Our Mental Health & Wellbeing e-learning

There are proven tactics that will help prioritise wellbeing in your organisation. An important first step is gathering evidence. Being able to demonstrate the financial impact of sickness, recruitment, and the lost productivity caused by poor wellbeing is an excellent way to focus the minds of leaders. Coupling this with personal stories from employees adds further impact.

When handled and used well, employee networks can improve the quantity and quality of honest feedback you receive. People are more likely to agree with or support a view than to put it forward themselves, and networks give people the freedom and safety to do this.

Training line managers helps them not only recognise burnout amongst their subordinates, but also to recognise their own role in causing burnout. This is particularly important for leaders several steps up the pyramid, who are unlikely to receive direct feedback on how their actions and demands ripple down through the workforce.
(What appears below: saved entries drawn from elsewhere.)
(** ** The cached client *)

Lemma isNotFoundError_spec (e : Thrown) :
  isNotFoundError e = Ok true <-> kubernetesNotFound e.
Proof.
  unfold kubernetesNotFound. split.
  - destruct e as [| |msg| |[b|]]; try discriminate.
    unfold isNotFoundError, isKubernetesError. simpl.
    destruct b as [[c|] [r|] [msg|]]; simpl; try discriminate.
    intros Hc. injection Hc as Hc. apply Z.eqb_eq in Hc. subst c.
    eexists. split; [reflexivity|]. simpl. eauto.
  - intros (b & -> & Hc & [r Hr] & [msg Hmsg]).
    unfold isNotFoundError, isKubernetesError. simpl.
    rewrite Hc, Hr, Hmsg. reflexivity.
Qed.

Lemma isNotFoundError_other (e : Thrown) :
  e <> ThrownNullish -> ~ kubernetesNotFound e -> isNotFoundError e = Ok false.
Proof.
  intros Hvalue Hother.
  destruct (isNotFoundError e) as [[|]|e'] eqn:E.
  - apply isNotFoundError_spec in E. contradiction.
  - reflexivity.
  - destruct e as [| |msg| |[b|]]; try discriminate E; [contradiction|].
    unfold isNotFoundError, isKubernetesError in E. simpl in E.
    destruct b as [[c|] [r|] [msg|]]; discriminate E.
Qed.

(** An instance of the class [NotFound] has no [body]: the test does not
    take it for a not-found error. *)
Lemma isNotFoundError_NotFound : isNotFoundError NotFound = Ok false.
Proof. reflexivity. Qed.




(** ** The reads of the cache *)

(** The operand of [has] in [get] is never [undefined]: the test of [get]
    never selects the [throw new NotFound()]. *)
Lemma get_never_NotFound (spec : KubernetesObject) (this : DefaultCache) :
  result_of (get spec this) <> Throw NotFound.
Proof.
  assert (forall e, namespacedName spec = Throw e -> e = TypeError) as Hthrown.
  { unfold namespacedName. destruct (metadata spec); congruence. }
  destruct (this_cache this !! groupVersionKindKey spec) as [i|] eqn:Hi.
  - unfold get, bind, read, await, ret, throw, result_of. simpl.
    rewrite Hi. simpl. rewrite Hi.
    destruct (namespacedName spec) as [key|e] eqn:E; simpl; [discriminate|].
    rewrite (Hthrown e eq_refl). discriminate.
  - unfold get, bind, read, await, ret, throw, result_of. simpl.
    rewrite Hi.
    destruct (namespacedName spec) as [key|e] eqn:E; simpl; [discriminate|].
    rewrite (Hthrown e eq_refl). discriminate.
Qed.

(** For a registered type, a key that is absent from the index makes [get]
    return with [spec] as it was. *)
Lemma get_absent_key (spec : KubernetesObject) (this : DefaultCache) i key :
  this_cache this !! groupVersionKindKey spec = Some i ->
  namespacedName spec = Ok key ->
  i !! key = None ->
  get spec this = (Ok spec, this, []).
Proof.
  intros Hi Hkey Habsent. unfold get, bind, read, await, ret. simpl.
  rewrite Hi. simpl. rewrite Hi, Hkey. simpl. rewrite Habsent. reflexivity.
Qed.

(** For a type without an index, [get] throws a [TypeError]. *)
Lemma get_unregistered (spec : KubernetesObject) (this : DefaultCache) :
  this_cache this !! groupVersionKindKey spec = None ->
  get spec this = (Throw TypeError, this, []).
Proof.
  intros Hnone. unfold get, bind, read, await, throw. simpl. rewrite Hnone.
  unfold namespacedName. destruct (metadata spec); reflexivity.
Qed.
However, the most powerful intervention of all may be to build an environment of psychological safety. Where employees feel able to speak openly, share concerns and have those concerns legitimately addressed without fear of reprisal or backlash, workplaces can begin to identify and resolve the root causes of burnout. This requires organisations to move beyond mere lip-service and actively demonstrate their commitment to employee wellbeing through actions, not just words.

Only by empowering individuals at all levels to raise issues, question unhealthy practices, and feel heard can the insidious culture that normalises and even valorises burnout truly start to shift. Stamping out the systemic factors enabling this toxic culture may be a long process, but it is one that organisations must undertake if they hope to cultivate sustainable, mentally healthy workforces who thrive, rather than merely survive.